*Saved data entries*:

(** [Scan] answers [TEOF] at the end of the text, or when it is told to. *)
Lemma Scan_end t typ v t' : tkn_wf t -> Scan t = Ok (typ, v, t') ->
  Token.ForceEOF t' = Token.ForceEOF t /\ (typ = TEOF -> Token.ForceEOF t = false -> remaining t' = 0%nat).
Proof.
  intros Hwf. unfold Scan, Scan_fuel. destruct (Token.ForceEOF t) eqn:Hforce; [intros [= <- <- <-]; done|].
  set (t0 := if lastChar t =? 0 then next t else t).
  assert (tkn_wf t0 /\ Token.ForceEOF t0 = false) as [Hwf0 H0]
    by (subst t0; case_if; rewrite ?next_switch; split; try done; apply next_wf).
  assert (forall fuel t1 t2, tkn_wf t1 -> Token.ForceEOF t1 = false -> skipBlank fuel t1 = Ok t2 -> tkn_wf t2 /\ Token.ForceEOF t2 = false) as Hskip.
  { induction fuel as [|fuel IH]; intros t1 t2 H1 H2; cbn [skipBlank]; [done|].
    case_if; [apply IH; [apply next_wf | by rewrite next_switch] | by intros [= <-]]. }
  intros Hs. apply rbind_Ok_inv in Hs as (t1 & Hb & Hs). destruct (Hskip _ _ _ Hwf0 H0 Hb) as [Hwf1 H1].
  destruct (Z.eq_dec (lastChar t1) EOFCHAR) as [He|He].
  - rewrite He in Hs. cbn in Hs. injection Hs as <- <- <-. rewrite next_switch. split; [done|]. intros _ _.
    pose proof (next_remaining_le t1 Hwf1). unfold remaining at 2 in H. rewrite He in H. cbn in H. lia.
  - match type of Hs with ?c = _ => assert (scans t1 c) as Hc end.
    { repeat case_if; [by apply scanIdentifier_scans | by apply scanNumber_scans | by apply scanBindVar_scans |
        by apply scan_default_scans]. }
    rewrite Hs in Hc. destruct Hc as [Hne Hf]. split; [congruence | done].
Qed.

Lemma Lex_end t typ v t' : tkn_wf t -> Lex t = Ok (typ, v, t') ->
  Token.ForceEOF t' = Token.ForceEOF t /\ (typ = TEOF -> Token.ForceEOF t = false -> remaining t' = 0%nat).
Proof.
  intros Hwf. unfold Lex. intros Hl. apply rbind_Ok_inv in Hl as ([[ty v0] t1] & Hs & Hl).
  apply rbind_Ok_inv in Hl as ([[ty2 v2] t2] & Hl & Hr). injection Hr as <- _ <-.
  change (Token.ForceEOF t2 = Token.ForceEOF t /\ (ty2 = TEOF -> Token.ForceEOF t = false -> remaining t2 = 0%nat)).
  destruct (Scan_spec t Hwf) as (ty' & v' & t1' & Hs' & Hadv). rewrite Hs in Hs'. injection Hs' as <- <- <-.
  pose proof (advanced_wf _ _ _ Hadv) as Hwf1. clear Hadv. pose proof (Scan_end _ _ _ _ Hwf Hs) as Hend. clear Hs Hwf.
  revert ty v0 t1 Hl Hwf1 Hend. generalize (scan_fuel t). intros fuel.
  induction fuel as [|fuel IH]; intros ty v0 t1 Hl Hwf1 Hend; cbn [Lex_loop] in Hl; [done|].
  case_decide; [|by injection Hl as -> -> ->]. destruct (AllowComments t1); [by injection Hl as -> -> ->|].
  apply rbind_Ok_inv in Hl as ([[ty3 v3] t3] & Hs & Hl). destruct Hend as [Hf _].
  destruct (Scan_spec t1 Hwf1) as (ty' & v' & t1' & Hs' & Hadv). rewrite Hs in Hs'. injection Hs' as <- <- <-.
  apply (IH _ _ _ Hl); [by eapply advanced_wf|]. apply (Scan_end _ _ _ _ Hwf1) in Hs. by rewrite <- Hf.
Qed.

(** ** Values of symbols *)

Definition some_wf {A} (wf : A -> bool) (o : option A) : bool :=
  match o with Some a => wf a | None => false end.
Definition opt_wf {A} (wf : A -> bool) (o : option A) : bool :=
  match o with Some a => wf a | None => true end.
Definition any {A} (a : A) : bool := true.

*PROBLEM STATEMENT*: Show all lines from the records above where the word "match" occurs.

*OUTPUT*:
  - match type of Hs with ?c = _ => assert (scans t1 c) as Hc end.
  match o with Some a => wf a | None => false end.
  match o with Some a => wf a | None => true end.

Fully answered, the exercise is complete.